Un vendredi, ce fut un peu l’enfer. Démarrage dans la nuit, traitement des oliviers, puis les vignes de la Chique. Sieste, casse-croûte, puis c’est reparti pour une soirée poudrage à Vingrau. On mange un bout de tomme, délicieuse, apporté du Saint-Gothard par un client fidèle, en regardant les tracteurs prêts à partir. On a déjà 12 heures dans la pattes et la journée est loin d’être finie. Pourtant, tout le monde est fier et a envie de se donner à fond. La passion, que voulez vous. L’intime conviction que son travail va participer à l’élaboration d’un grand vin. Ca aide.

Soufre1

Vers 21H, le ballet de tracteurs bat son plein. Le soleil se couche, pas de vent, la poudre bienfaisante se répand sur les vignes, encadrant la floraison. Sur celles du voisin aussi et c’est tant mieux. Je me souviens des anciens qui, bien plus intelligents que nous, se donnaient le mot pour aller traiter le même jour dans le même secteur, démultipliant ainsi l’effet du poudrage, le mutualisant en quelque sorte. En Juin, j’ai appris, tient, un proverbe Africain : »seul, on va plus vite. A plusieurs, on va plus loin». A méditer.

Soufre3

Trois tracteurs, deux véhicules qui précédent, positionnant le soufre sur chacune des parcelles. 130 parcelles sur 25 kilomètres autour de la maison, c’est romantique, mais à l’usage, contraignant. Mais cela compte, sans aucun doute, dans la complexité du vin. Alors… Ah, pour ceux qui savent pas, c’est bio, hein, le soufre. Un peu irritant, c’est rien de le dire, mais au moins, on a pas de mycoses quand on est vigneron… En 6 heures, tout est plié. A minuit, un peu plus d’une tonne de soufre en place, bien collé à la feuille et à la fleur. Rassurés, on va dormir, l’impression du devoir accompli.

Soufre2

En juin, j’ai vu des artistes de l’hélicoptère à béton sur leurs drôles de machine. Vous ai je dit que nous construisons une petite cave et un petit local de stockage ? M’en souviens plus.

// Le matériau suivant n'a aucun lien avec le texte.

Definition _format_batch_size_grad_accum_config (m : LightningModule)
    (self : DeepSpeedPlugin) : result DeepSpeedPlugin :=
  let has k := bool_decide (is_Some (config self !! k)) in
  if has "train_batch_size" || has "train_micro_batch_size_per_gpu" then
    Raise (MisconfigurationException
             "Within the DeepSpeed config, do not set train_batch_size or train_micro_batch_size_per_gpu as these will be passed from the data-loader.")
  else if has "gradient_accumulation_steps" then
    Raise (MisconfigurationException
             "Within the DeepSpeed config, do not set gradient_accumulation_steps as this will be set via accumulate_grad_batches=x argument passed via the Lightning Trainer.")
  else
    let c := <["gradient_accumulation_steps" := accumulate_grad_batches m]>
               (<["train_micro_batch_size_per_gpu" := batch_size m]>
                  (config self)) in
    mret (with_config
            (if has "gradient_clipping" then c
             else <["gradient_clipping" := gradient_clip_val m]> c)
            self).

Definition _format_precision_config (m : LightningModule)
    (self : DeepSpeedPlugin) : DeepSpeedPlugin :=
  let has k := bool_decide (is_Some (config self !! k)) in
  if precision m =? 16 then
    match amp_type m with
    | NATIVE =>
        if negb (has "amp") then
          with_config
            (<["fp16" := PyDict (<["enabled" := PyBool true]> ∅)]>
               (config self)) self
        else self
    | APEX =>
        if negb (has "apex") then
          with_config
            (<["amp" := PyDict (<["enabled" := PyBool true]>
                                  (<["opt_level" := amp_level m]> ∅))]>
               (config self)) self
        else self
    end
  else self.

Definition _format_config (m : LightningModule) (self : DeepSpeedPlugin)
  : result DeepSpeedPlugin :=
  if bool_decide (config self = ∅) then
    Raise (MisconfigurationException
             "To use DeepSpeed you must pass in a deepspeed config object or path to an object.todo: Doc Link.")
  else
    self ← _format_optimizer_config m self;
    self ← _format_batch_size_grad_accum_config m self;
    mret (_format_precision_config m self).

Definition configure_scheduler (lr_scheduler : pyval)
  : list (gmap string pyval) :=
  [ <["scheduler" := lr_scheduler]>
      (<["name" := PyNone]>
         (<["interval" := PyStr "epoch"]>
            (<["frequency" := PyInt 1]>
               (<["reduce_on_plateau" := PyBool false]>
                  (<["monitor" := PyNone]>
                     (<["strict" := PyBool true]> ∅)))))) ].

(** ** The lifecycle *)


Definition root_device (self : DeepSpeedPlugin) : result string :=
  i ← getattr "local_rank" (local_rank self);
  py_index (parallel_devices self) i.

Section Engine.

(** The external engine: [deepspeed.init_distributed(backend)] and
    [deepspeed.initialize(...)], which answers with the wrapped model, the
    optimizer and the scheduler. *)
Variable init_distributed : string -> result unit.
Variable initialize :
  Z -> pyval -> Z -> gmap string pyval -> result (pyval * pyval * pyval).


Definition init_deepspeed (s : state) : result state :=
  let m := lightning_module (env s) in
  self ← (if negb (_config_initialized (plugin s)) then
            self ← _format_config m (plugin s);
            mret (with_config_initialized true self)
          else mret (plugin s));
  rank ← getattr "local_rank" (local_rank self);
  r ← initialize rank (model self) (precision m) (config self);
  let h := env s in
  mret {| plugin := with_model r.1.1 self;
          env := if training m then
                   {| environ := environ h;
                      lightning_module := m;
                      trainer_optimizers := [r.1.2];
                      trainer_lr_schedulers := configure_scheduler r.2;
                      rank_zero_only_rank := rank_zero_only_rank h;
                      global_seed := global_seed h;
                      model_device := model_device h |}
                 else h |}.


End Engine.

(** ** Vocabulary of the specification *)





End DeepSpeed.


(** * Concrete objects

    A store with two parameters and three modules, two of them batch-norm
    layers; models over it; a trainer set for ten epochs. *)
Module Fixtures.
Import Py SWA.

Definition ints (l : list Z) : tensor := (fun z => Q2Qc (inject_Z z)) <$> l.

Definition bn_a : batch_norm :=
  {| running_mean := ints [1; 2]; running_var := ints [3; 4];
     momentum := Some (float_lit 1 10); num_batches_tracked := 7 |}.

Definition bn_b : batch_norm :=
  {| running_mean := ints [5]; running_var := ints [6];
     momentum := None; num_batches_tracked := 2 |}.

Definition demo_world : world :=
  {| tensors := <[0%nat := ints [1; 2]]> (<[1%nat := ints [3]]> ∅);
     module_objs :=
       <[10%nat := PlainModule]>
         (<[11%nat := BatchNorm bn_a]> (<[12%nat := BatchNorm bn_b]> ∅));
     next_loc := 13%nat;
     trace := [] |}.

Definition bn_model : LightningModule :=
  {| param_slots := [0%nat; 1%nat]; module_slots := [10%nat; 11%nat; 12%nat];
     device := "cuda:0" |}.

Definition plain_model : LightningModule :=
  {| param_slots := [0%nat; 1%nat]; module_slots := [10%nat];
     device := "cuda:0" |}.

Definition demo_callback : StochasticWeightAveraging :=
  {| _swa_epoch_start := PInt 8;
     _swa_lrs := PyFloat (float_lit 5 100);
     _annealing_epochs := 10;
     _annealing_strategy := "cos";
     _avg_fn := avg_fn;
     _device := TorchDevice "cpu";
     _model_contains_batch_norm := None;
     _average_model := None;
     _max_epochs := None;
     _swa_scheduler := None;
     n_averaged := None;
     momenta := None;
     _accumulate_grad_batches := None |}.

(** The averaged copy that [deepcopy] makes of [plain_model], and the store
    that holds it. *)
Definition copy_model : LightningModule :=
  (deepcopy plain_model demo_world).1.


Definition host_entry : lr_scheduler_config :=
  {| sched := HostScheduler 0; sched_interval := "epoch";
     sched_frequency := 1 |}.

Definition demo_trainer : Trainer :=
  {| max_epochs := 10; current_epoch := 0; optimizers := [0%nat];
     lr_schedulers := [host_entry]; num_training_batches := 5;
     accumulate_grad_batches := 1; _skip_backward := false;
     train_dataloader_len := Some 5 |}.

(** The callback as [__init__] leaves it for [swa_epoch_start=0.8]. *)
Definition fraction_callback : StochasticWeightAveraging :=
  set_swa_epoch_start (PFloat (float_lit 8 10)) demo_callback.

Definition fraction_state : state :=
  {| callback := fraction_callback; trainer := demo_trainer;
     heap := demo_world |}.

(** [swa_epoch_start=0.0] *)
Definition zero_start_state : state :=
  {| callback := set_swa_epoch_start (PFloat (S754_zero false)) demo_callback;
     trainer := demo_trainer; heap := demo_world |}.

Definition demo_training (epoch : Z) : list tensor :=
  [ints [epoch; 2 * epoch]; ints [epoch + 1]].

(** A user-supplied averaging function: keep the latest value. *)
Definition latest_only : avg_function := fun _ src _ => src.

Definition latest_only_state : state :=
  {| callback := set_swa_epoch_start (PInt 1)
                   {| _swa_epoch_start := PInt 1;
                      _swa_lrs := PyFloat (float_lit 5 100);
                      _annealing_epochs := 10;
                      _annealing_strategy := "cos";
                      _avg_fn := latest_only;
                      _device := TorchDevice "cpu";
                      _model_contains_batch_norm := None;
                      _average_model := None;
                      _max_epochs := None;
                      _swa_scheduler := None;
                      n_averaged := None;
                      momenta := None;
                      _accumulate_grad_batches := None |};
     trainer := set_max_epochs 2 demo_trainer;
     heap := demo_world |}.

Definition constant_training (epoch : Z) : list tensor :=
  [ints [3; 6]; ints [5]].

(** The extra epoch of a model with batch-norm layers, about to start:
    ten epochs were asked for and the loop counts eleven. *)
Definition recalibration_state : state :=
  {| callback :=
       set_average_model (Some (deepcopy bn_model demo_world).1)
         (set_model_contains_batch_norm (Some true)
            (set_max_epochs_ (Some 10) demo_callback));
     trainer := set_current_epoch 10 (set_max_epochs 11 demo_trainer);
     heap := (deepcopy bn_model demo_world).2 |}.

End Fixtures.

(** * Concrete objects for the DeepSpeed plugin *)
Module DSFixtures.
Import Py DeepSpeed.

Definition adam : gmap string pyval :=
  {[ "Adam" := PyDict {[ "lr" := PyFloat (float_lit 1 1000) ]} ]}.

Definition warmup : gmap string pyval :=
  {[ "WarmupLR" := PyDict {[ "warmup_num_steps" := PyInt 100 ]} ]}.

Definition demo_module : LightningModule :=
  {| configure_optimizers := PyTuple [PyDict adam; PyDict warmup];
     batch_size := PyInt 32;
     accumulate_grad_batches := PyInt 1;
     gradient_clip_val := PyInt 0;
     amp_type := NATIVE;
     amp_level := PyStr "O2";
     precision := 16;
     training := true |}.

Definition demo_plugin : DeepSpeedPlugin :=
  {| parallel_devices := ["cuda:0"; "cuda:1"];
     on_gpu := true;
     config := {[ "zero_optimization" := PyDict {[ "stage" := PyInt 2 ]} ]};
     _config_initialized := false;
     model := PyObject 0;
     optimizer := None;
     scheduler := None;
     global_rank := None;
     world_size := None;
     local_rank := None;
     dist_rank := None;
     dist_device := None |}.


Definition ready_engine
  : Z → pyval → Z → gmap string pyval → result (pyval * pyval * pyval) :=
  fun _ m _ _ => Ok (PyObject 1, PyObject 2, PyObject 3).
End DSFixtures.


(** * The schedule of a whole run *)
Module SWASchedule.
Import Py SWA.

(** ** Vocabulary for a whole run *)

(** The objects of the model were allocated before [next_loc]: the fresh
    identities that [deepcopy] hands out are not theirs. *)
Definition allocated (m : LightningModule) (w : world) : Prop :=
  (∀ p : loc, p ∈ param_slots m →
        (p < next_loc w)%nat ∧ is_Some (tensors w !! p)) ∧
  (∀ l : loc, l ∈ module_slots m →
        (l < next_loc w)%nat ∧ is_Some (module_objs w !! l)).

Section Schedule.

(** The window [a .. z] (0-based, both ends included), whether the model
    has batch-norm layers, the averaged model as [deepcopy] made it and as
    [start_swa] moved it, and the host model. *)
Variables (a z : Z) (bn : bool).
Variables (copy moved pl : LightningModule).

Definition averaged_at (e : Z) : LightningModule :=
  if a <=? e then moved else copy.

(** What epoch [e] adds to the log. *)
Definition epoch_events (e : Z) : list event :=
  [EvHookEpochStart e]
  ++ (if e =? a then [EvSwapScheduler] else [])
  ++ (if (a <=? e) && (e <=? z)
      then [EvUpdateParameters moved pl (e - a)] else [])
  ++ (if z <? e
      then [EvTransferWeights (averaged_at e) pl; EvResetBatchNorm] else [])
  ++ [EvHookEpochEnd e]
  ++ (if (e =? z) && negb bn then [EvTransferWeights (averaged_at e) pl]
      else if z <? e then [EvResetMomenta] else []).

(** What epoch [e] does to the tensors of the store, [training] being what
    the host loop writes. *)
Definition epoch_store (training : Z → list tensor) (e : Z) (w : world)
  : world :=
  let w1 := if (a <=? e) && (e <=? z)
            then (update_parameters moved pl (e - a) avg_fn w).1 else w in
  let w2 := if z <? e then transfer_weights (averaged_at e) pl w1 else w1 in
  let w3 := write_parameters pl (training e) w2 in
  if (e =? z) && negb bn then transfer_weights (averaged_at e) pl w3 else w3.

(** The number of calls of [update_parameters] before epoch [e]. *)
Definition updates_before (e : Z) : Z := Z.max 0 (Z.min e (z + 1) - a).

End Schedule.

(** The 0-based window and the number of epochs the loop runs, from the
    resolved [_swa_epoch_start] and the [max_epochs] asked for. *)
Definition first_epoch (k : Z) : Z := Z.max (k - 1) 0.
Definition last_epoch (E : Z) : Z := E - 1.
Definition epochs_run (E : Z) (bn : bool) : Z := E + (if bn then 1 else 0).

(** The scheduler entry once [start_swa] has put the annealing schedule in
    the place of the host's; [total] is [trainer.max_epochs] then. *)
Definition swa_entry (o : nat) (cb : StochasticWeightAveraging) (total : Z)
    (entry : lr_scheduler_config) : lr_scheduler_config :=
  set_sched (SWALR o (_swa_lrs cb) (_annealing_epochs cb)
               (_annealing_strategy cb)
               (if String.eqb (_annealing_strategy cb) "cos"
                then total else -1)) entry.

(** A run under way, between two hooks: what [on_before_accelerator_backend_setup]
    resolved ([k], [E], [bn]), what [__init__] stored ([cb]) and what the trainer
    held then ([tr]) are still in place; [am], [n] and [scheds] are the
    averaged model, the counter and the schedulers; [t] is the log and [w]
    a store with the same tensors. *)
Record running (k E : Z) (bn : bool) (o : nat)
    (cb : StochasticWeightAveraging) (tr : Trainer)
    (am : LightningModule) (n : option Z)
    (scheds : list lr_scheduler_config) (s : state) (t : list event)
    (w : world) : Prop := {
  at_start : _swa_epoch_start (callback s) = PInt k;
  at_max : _max_epochs (callback s) = Some E;
  at_bn : _model_contains_batch_norm (callback s) = Some bn;
  at_model : _average_model (callback s) = Some am;
  at_device : _device (callback s) = _device cb;
  at_lrs : _swa_lrs (callback s) = _swa_lrs cb;
  at_anneal : _annealing_epochs (callback s) = _annealing_epochs cb;
  at_strategy : _annealing_strategy (callback s) = _annealing_strategy cb;
  at_counter : n_averaged (callback s) = n;
  at_total : max_epochs (trainer s) = epochs_run E bn;
  at_optimizer : optimizers (trainer s) = [o];
  at_schedulers : lr_schedulers (trainer s) = scheds;
  at_batches : num_training_batches (trainer s) = num_training_batches tr;
  at_accumulate :
    accumulate_grad_batches (trainer s) = accumulate_grad_batches tr;
  at_loader : train_dataloader_len (trainer s) = train_dataloader_len tr;
  at_trace : trace (heap s) = t;
  at_tensors : tensors (heap s) = tensors w
}.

Enfn, là, bluffé par des pro, par leur tour de main, par leur sens du «touché», tant ils «sentent» la matière en train de sécher, la remouille, passe jusqu’à sentir que le grain est parfait. Chacun son métier. Respect et humilité, Messieurs.

Béton

En juin, la vigne a fleuri et bien fleuri. Il n’y avait pas d’énormes sorties mais la fleur s’est bien passée, homogène, sans coulure ni millerandage. Le potentiel est là, attendons de voir s’il sera exploitable et exploité. C’est le cas aussi à Bordeaux, pour ce que j’en sais, et les vignerons se réjouissent d’avoir enfin là bas, un peu de vin après des années chiches. Ailleurs, je ne sais pas, mais les commentaires sont là pour ça. Chez nous, ce sera peu, comme d’abitude. Mais de source sûre, pas ou peu de Drosophilia Suzukii sur les cerises, trop chaud et trop de vent cette année, et donc, on peut commencer à espérer que cette saloperie soit moins virulente aux vendanges. Osciller entre espoir et réalités climatiques, voilà le quotidien du vigneron. Comme le dit je ne sais plus qui dans «En magnum», on a jamais vu un produit de luxe dépendant de la météo, donc le vin ce n’est pas le luxe». Bien d’accord. C’est très bien, au fait, la nouvelle revue de Bettane + Desseauve, je vous le conseille. Un peu compliqué à trouver en province mais un ton différent et de belles photos. A transformer.

Fleur

 

En juin, j’ai rencontré le champion du monde de sculpture sur fruit. Il m’a fait une aubergine qui a la pêche. Ca m’a fait marrer. Un peu de légèreté, toujours.

Aubergine

En juin, j’ai découvert que Lafarge avait inventé un béton liquide prêt à l’emploi en sac individuel de 30 litres, pour les bidonvilles d’Indonésie. Ca me rendrait bien service pour les murets, monsieur Lafarge. Qui connait ?

En juin, j’ai commencé la biographie de Jung. Il m’a dit que «dans l’acte de création, il y a toujours quelque chose d’imprévisible où je ne peux rien fixer ni prévoir à l’avance». Je me suis dit, tiens, on est deux ! Maintenant, je pourrai dire, Carl Gustav et moi pensons que… Je plaisante. Mes rêves sont bien moins tourmentés. Je me garde «Synchronicité et Paracelsica» pour la plage.

En juin, j’ai appris que d’après une étude américaine, 74 % des parents d’enfants de moins de quatre ans (et à partir de six mois…) laissaient déjà leurs bébés une heure par jour à jouer avec une tablette ou un smartphone. Ca m’a fait froid dans le dos. Comme d’apprendre que dans un concours de robots destinés à “intervenir dans des désastres humanitaires”, un robot Coréen avait gagné en réussissant à ouvrir des portes, fermer des vannes, passer au travers d’un mur, monter des escaliers, bref, faire plein de trucs. Bizarre. Utile ? Si catastrophe nucléaire, parait-il. Dieu nous préserve.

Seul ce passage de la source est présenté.